Réorganisation de la HAC : le gouvernement veut reprendre le contrôle du numérique sans étouffer les libertés

Réorganisation de la HAC : le gouvernement veut reprendre le contrôle du numérique sans étouffer les libertés

Le chantier de la régulation numérique est désormais ouvert au Gabon. Auditionné hier par la Commission de la Communication, de l’Information et des Technologies numériques de l’Assemblée nationale, le ministre de la Communication, Germain Biahodjow, est venu défendre le projet de loi portant ratification de l’ordonnance 13/PR/2026 relative à la réorganisation de la Haute autorité de la communication.

Derrière cette réforme se dessine une volonté claire des autorités gabonaises : adapter l’organe de régulation aux nouvelles réalités du numérique tout en renforçant le contrôle des contenus diffusés sur les plateformes digitales et les réseaux sociaux.

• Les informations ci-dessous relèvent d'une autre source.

Lemma trim_start_end s : trim_start s = s -> trim_start (trim_end s) = trim_end s.
Proof.
  destruct s as [|c s]; [reflexivity|]. cbn. destruct (is_ws c) eqn:W.
  - intros H. exfalso. assert (L : forall s, (String.length (trim_start s) <= String.length s)%nat).
    { clear. induction s as [|c s IH]; cbn; [lia|]. destruct (is_ws c); cbn; lia. }
    specialize (L s). rewrite H in L. cbn in L. lia.
  - intros _. destruct (trim_end s); cbn; rewrite W; reflexivity.
Qed.

Lemma trim_start_idem s : trim_start (trim_start s) = trim_start s.
Proof.
  induction s as [|c s IH]; [reflexivity|]. cbn. destruct (is_ws c) eqn:W; [exact IH|]. cbn. rewrite W. reflexivity.
Qed.

Lemma trim_idem s : trim (trim s) = trim s.
Proof.
  unfold trim. rewrite trim_start_end by apply trim_start_idem. apply trim_end_idem.
Qed.

Lemma trim_start_chars p s : all_chars p s = true -> all_chars p (trim_start s) = true.
Proof.
  induction s as [|c s IH]; cbn; [reflexivity|]. intros H. destruct (is_ws c); [|exact H].
  apply IH. apply andb_true_iff in H. apply H.
Qed.

Lemma trim_end_chars p s : all_chars p s = true -> all_chars p (trim_end s) = true.
Proof.
  induction s as [|c s IH]; cbn; [reflexivity|]. intros H. apply andb_true_iff in H as [Hc Hs].
  specialize (IH Hs). destruct (trim_end s); [destruct (is_ws c); cbn; rewrite ?Hc; reflexivity|].
  cbn [all_chars] in *. rewrite Hc, IH. reflexivity.
Qed.

Lemma trim_chars p s : all_chars p s = true -> all_chars p (trim s) = true.
Proof. intros H. apply trim_end_chars, trim_start_chars, H. Qed.

(** ** Splitting and finding *)

(** No character of [s] is one of [seps]. *)
Definition free (seps s : string) : bool := all_chars (fun c => negb (includes_char seps c)) s.

Lemma split_any_free seps s : Forall (fun w => free seps w = true) (split_any seps s).
Proof.
  induction s as [|c s IH]; cbn [split_any]; [repeat constructor|].
  destruct (includes_char seps c) eqn:E; [constructor; [reflexivity|exact IH]|].
  destruct (split_any seps s) as [|w ws]; cbn; repeat constructor; cbn; rewrite ?E; try reflexivity.
  - apply Forall_cons in IH. apply IH.
  - apply Forall_cons in IH. apply IH.
Qed.
Lemma start_total r c s : good s -> default_listed s -> is_Some (start cfg r c s).
Proof.
  intros G L. pose proof (keeps_refl s G) as K. unfold start. destruct (negb _); [eauto|]. destruct (_ || _); [eauto|].
  set (u := write_info _ _). set (ch := if String.eqb _ "default" then _ else _). clearbody ch.
  assert (Ku : keeps s u) by (unfold u; apply keeps_info; keep_update). clearbody u.
  unfold selectPlayer. set (v := if String.eqb (player u) "" then _ else u).
  assert (Kv : keeps s v) by (unfold v; destruct (String.eqb _ _); [keep_update|exact Ku]). clearbody v.
  assert (Lv : default_listed v) by (unfold default_listed; rewrite (k_default _ _ Kv); exact L).
  assert (N : is_Some (selectNextPlayer cfg stack (player v) v)) by (apply selectNext_stack; [apply Kv|exact Lv]).
  destruct (_ || _); [|exact N]. destruct (_ && _); [eauto|]. destruct (_ && _); [eauto|].
  destruct (_ && _); [|destruct (has "zms" _); [eauto|exact N]].
  unfold select_rtsp2web. destruct (ZM_RTSP2WEB_PATH cfg); [|eauto].
  set (w := replaceDOMElement VIDEO (new_session v) <| currentChannelStream := ch |>).
  assert (Kw : keeps s w).
  { pose proof (keeps_replace s _ VIDEO (keeps_session s v Kv)) as K1. unfold w. keep_update. }
  clearbody w. destruct (negb _); [eauto|].
  assert (Kx : keeps s (setRTSP2WebType (player w) w)) by (apply keeps_type, Kw).
  set (x := setRTSP2WebType (player w) w) in *. clearbody x.
  destruct (has "hls" _).
  - destruct (negb _); [|eexists; reflexivity].
    pose proof (keeps_register s x true Kx) as Ky.
    apply restart_total; [apply Ky|]. unfold default_listed. rewrite (k_default _ _ Ky). exact L.
  - destruct (has "mse" _); [eexists; reflexivity|]. destruct (_ || _); eexists; reflexivity.
Qed.

Lemma player_error_total f s : good s -> default_listed s -> is_Some (player_error cfg f s).
Proof.
  intros G L. pose proof (keeps_register s s f (keeps_refl s G)) as K. unfold player_error.
  apply restart_total; [apply K|]. unfold default_listed. rewrite (k_default _ _ K). exact L.
Qed.

Lemma step_total e s : good s -> default_listed s -> is_Some (step cfg s e).
Proof.
  intros G L. pose proof (keeps_refl s G) as K. destruct e; cbn [step]; try (eexists; reflexivity).
  - apply start_total; assumption.
  - apply restart_total; assumption.
  - apply player_error_total; assumption.
  - unfold go2rtc_error. set (u := streamErrorRegistration false _).
    assert (Ku : keeps s u) by (apply keeps_register; keep_update).
    destruct (restart_total (currentChannelStream u) 200 u) as [v ->]; [apply Ku| |eauto].
    unfold default_listed. rewrite (k_default _ _ Ku). exact L.
  - unfold fire. destruct (timers s !! h) as [[| |b|ses ch]|]; try (eexists; reflexivity).
    + unfold statusCmdQuery. set (u := emit StatusRequest s).
      assert (Ku : keeps s u) by (apply keeps_emit; [reflexivity|exact K]).
      destruct (_ && _); [eauto|]. destruct (_ && _); [|eauto]. destruct (has "mse" _); [eauto|].
      destruct (has "webrtc" _); [|eauto]. destruct (_ && _); [|eauto]. destruct (_ && _); [eauto|].
      apply player_error_total; [apply Ku|]. unfold default_listed. rewrite (k_default _ _ Ku). exact L.
    + unfold restart_fires. destruct (negb _); [eauto|]. destruct (_ && _); [|eauto].
      assert (Ku : keeps s (s <| timers := delete h (timers s) |>)) by keep_update.
      apply start_total; [apply Ku|exact L].
Qed.
Fixpoint add_events (ds : list event_data) (event_list : list (Z * nat)) (s : store) : list (Z * nat) * store :=
  match ds with
  | [] => (event_list, s)
  | d :: ds =>
      if ntruthy (v_Frames d) then
        let '(s, p) := add_event d s in add_events ds (set_event p event_list) s
      else add_events ds event_list s
  end.

(** A reply: an error with its message, no events member, or events. *)
Inductive events_reply := EventsError (message : jsval) | NoEvents | Events (ds : list event_data).

Definition receive_events (r : events_reply) (s : store) : store :=
  match r with
  | EventsError m => emit (Alert m) s
  | NoEvents => s
  | Events [] => s
  | Events ds => let '(l, s) := add_events ds [] s in loadFrames l s
  end.

(** What changeFilters does to the events: the objects are let go of. *)
Definition clear_events (s : store) : store :=
  s <| events := ∅ |> <| events_for_monitor := (fun _ => []) <$> events_for_monitor s |>.

(** ** The frame at a moment *)

Definition OPEN_EVENT_FRAME_REFRESH_MS : num := num_of_Z 5000.

Definition refreshOpenEventFrames (now : num) (r : nat) (s : store) : store :=
  match heap s !! r with
  | Some e =>
      if js_truthy (FramesRefreshedAt e) && (now - js_Number (FramesRefreshedAt e) <? OPEN_EVENT_FRAME_REFRESH_MS)%num then s
      else loadFrames [(Id e, r)] (modify r (fun e => e <| FramesRefreshedAt := VNum now |>) s)
  | None => s
  end.

(** The linear search behind a failed binary search; it stops at the first event
    that is no longer known. *)
Fixpoint linear_event (max : num) (s : store) (refs : list nat) (time : num) : option nat :=
  match refs with
  | [] => None
  | r :: refs =>
      match heap s !! r with
      | Some e0 =>
          match events s !! Id e0 with
          | Some r' =>
              match heap s !! r' with
              | Some e => if covers max time e then Some r' else linear_event max s refs time
              | None => None
              end
          | None => None
          end
      | None => None
      end
  end.

(** The event objects of a monitor, in order. *)
Definition events_of (s : store) (refs : list nat) : list zm_event := omap (fun r => heap s !! r) refs.

(** The event object of a monitor at a moment. *)
Definition event_ref (max : num) (s : store) (refs : list nat) (time : num) : option nat :=
  match find_event_index max (events_of s refs) time with
  | Some i => refs !! i
  | None => linear_event max s refs time
  end.

Definition frames_of (s : store) (id : Z) : option (option frames) := FramesById <$> event_of s id.

(** The linear search over the frames. *)
Definition linear_frame (arr : frames) (time : num) : option frame :=
  match List.find (fun '(_, f) => shows time f) arr with Some (_, f) => Some f | None => None end.

(** [now] is Date.now(); the frame, and the store after. *)
Definition getFrame (max now : num) (monId : Z) (time : num) (s : store) : store * option frame :=
  match events_for_monitor s !! monId with
  | None | Some [] => (s, None)
  | Some refs =>
      match event_ref max s refs time with
      | None => (emit (WriteText monId "No event") s, None)
      | Some r =>
          match heap s !! r with
          | None => (s, None)
          | Some e =>
              match FramesById e with
              | None => (loadFrames [(Id e, r)] s, None)
              | Some [] => (s, None)
              | Some _ =>
                  let s :=
                    if negb (js_truthy (EndDateTime e)) && js_truthy (NewestFrameTimeSecs e) &&
                       (js_Number (NewestFrameTimeSecs e) <? time)%num
                    then refreshOpenEventFrames now r s else s in
                  let arr := match heap s !! r with Some e => default [] (FramesById e) | None => [] end in
                  let '(arr, f) := findFrameByTime (frames_of s) arr time in
                  let s := modify r (fun e => e <| FramesById := Some arr |>) s in
                  match f with Some f => (s, Some f) | None => (s, linear_frame arr time) end
              end
          end
      end
  end.

(** ** The search for an event *)

Definition starts (e : zm_event) : num := js_Number (StartTimeSecs e).

(** A timeline: each event has a start before its end, and neither the starts
    nor the ends go back.  Events may overlap, and the last may be open. *)
Record timeline (max : num) (arr : list zm_event) : Prop := {
  tl_events : forall e, e ∈ arr -> nle (starts e) (eventEndTimeSecs max e);
  tl_starts : forall i j a b, (i <= j)%nat -> arr !! i = Some a -> arr !! j = Some b -> nle (starts a) (starts b);
  tl_ends : forall i j a b, (i <= j)%nat -> arr !! i = Some a -> arr !! j = Some b ->
    nle (eventEndTimeSecs max a) (eventEndTimeSecs max b);
}.

Lemma covers_spec max time e : covers max time e = true <-> nle (starts e) time /\ nle time (eventEndTimeSecs max e).
Proof. unfold covers. rewrite andb_true_iff. reflexivity. Qed.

Mais cette ambition soulève déjà de nombreuses interrogations au sein de la classe politique et de l’opinion publique, notamment sur les équilibres entre régulation, libertés publiques et indépendance institutionnelle.

Une réforme motivée par l’explosion du numérique

Face aux députés, Germain Biahodjow a défendu la nécessité de moderniser les mécanismes de régulation de l’espace médiatique gabonais dans un contexte marqué par l’essor des réseaux sociaux, des plateformes numériques et des nouveaux usages digitaux.

Selon le membre du gouvernement, cette réforme vise à instaurer une « régulation équilibrée », capable de préserver les libertés fondamentales tout en garantissant la responsabilité des différents acteurs du numérique.

Les autorités expliquent vouloir répondre à plusieurs défis devenus majeurs : la propagation de la désinformation, la diffusion de contenus illicites, les dérives liées aux réseaux sociaux ainsi que la protection des personnes vulnérables exposées aux contenus numériques.

Une HAC aux pouvoirs élargis

La réorganisation envisagée prévoit un élargissement significatif du champ d’action de la Haute autorité de la communication.

Outre les médias traditionnels, l’institution serait désormais appelée à intervenir dans plusieurs nouveaux secteurs, notamment la publicité, le cinéma, les plateformes numériques et les réseaux sociaux.

Cette extension des compétences traduit la volonté du gouvernement de bâtir un dispositif de régulation plus adapté aux mutations technologiques et aux nouvelles formes de diffusion de l’information.

À travers cette réforme, les autorités souhaitent également renforcer les mécanismes d’encadrement des contenus numériques dans un environnement devenu particulièrement difficile à contrôler.

Les députés s’inquiètent des libertés publiques

Si plusieurs élus reconnaissent la nécessité de moderniser le cadre juridique de la régulation numérique, les débats ont également mis en lumière de fortes préoccupations autour de l’indépendance future de la HAC.

Des députés ont notamment insisté sur la nécessité de préserver l’autonomie de l’institution face à l’élargissement de ses prérogatives, craignant une concentration excessive du pouvoir de régulation.

La question de la suspension actuelle des réseaux sociaux au Gabon a également été soulevée lors des échanges.

Plusieurs parlementaires estiment que cette mesure continue de pénaliser une partie importante de la population, notamment les jeunes, les entrepreneurs du numérique et les acteurs économiques fortement dépendants des plateformes digitales.

Un nouveau texte attendu le 26 mai

En réponse aux inquiétudes exprimées, Germain Biahodjow a réaffirmé l’attachement du gouvernement au principe d’indépendance de la HAC.

Le ministre a également annoncé que le futur texte encadrant spécifiquement les réseaux sociaux devrait être soumis à l’examen des députés à partir du 26 mai prochain.

Cette future loi sera particulièrement scrutée, tant elle pourrait redéfinir les rapports entre l’État, les plateformes numériques et les citoyens dans un contexte où les enjeux liés à la liberté d’expression et à la souveraineté numérique prennent une place croissante en Afrique.

Les députés au cœur d’un équilibre sensible

À travers cette réforme, le gouvernement gabonais tente de trouver un équilibre délicat entre encadrement du numérique et respect des libertés publiques.

Entre volonté de lutter contre les dérives informationnelles et nécessité de préserver les espaces d’expression démocratique, les parlementaires apparaissent désormais comme des acteurs centraux dans la définition du futur modèle gabonais de régulation numérique.

Le débat autour de la réforme de la HAC dépasse ainsi la simple réorganisation administrative. Il pose en réalité une question plus large : celle de la place des libertés numériques dans le Gabon de demain.